►

(** * Cloudy Pad: instance state, its migration and the lifecycle manager

    A shallow embedding of

    - [src/core/state.ts]: the state store ([StateManager]) and the migration
      of a raw document to the current schema ([ensureStateV1]);
    - [src/core/manager.ts]: the per-provider factory of sub-managers
      ([AbstractSubManagerFactory]) and the lifecycle manager
      ([InstanceManager]);
    - [src/tools/pulumi/client.ts], which these sources hold at the end of
      state.ts: the abstract Pulumi client ([InstancePulumiClient]).

    JavaScript values are embedded as a tree type, objects as finite maps
    from property names to values.  Exceptions are embedded as a result
    type, the mutable parts (the manager's state object, the disk) as
    explicit state passing.  The migration is embedded a second time over
    a heap of objects (module [Heap]), to state what it does to the
    document it is given; [heap_migration_refines] relates the two.

    The file has the embedding first, then the vocabulary in which the
    specification is stated and the examples, then the properties. *)

From Stdlib Require Import ZArith String List.
From stdpp Require Import base option gmap strings list fin_maps pretty.

Local Open Scope string_scope.
Local Open Scope Z_scope.

Set Warnings "-register-all".

(** ** JavaScript values *)

(** A defined JavaScript value as [yaml.load] produces them.  Numbers are
    restricted to integers.  [undefined] is not a constructor: a value that
    may be undefined is an [option value] (written [jsval]), and a property
    holding undefined is the same as an absent property, which is how every
    read in these sources ([!x], [x?.p], [x ?? y]) treats it. *)
Inductive value : Type :=
  | VNull
  | VBool (b : bool)
  | VNum (n : Z)
  | VStr (s : string)
  | VArr (l : list value)
  | VObj (m : gmap string value).

Abbreviation jsval := (option value).
Abbreviation undefined := (@None value).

◄

* [Task directions]: Each line above that includes the word "Require" is to be copied.

* [Answer]:
From Stdlib Require Import ZArith String List.
From stdpp Require Import base option gmap strings list fin_maps pretty.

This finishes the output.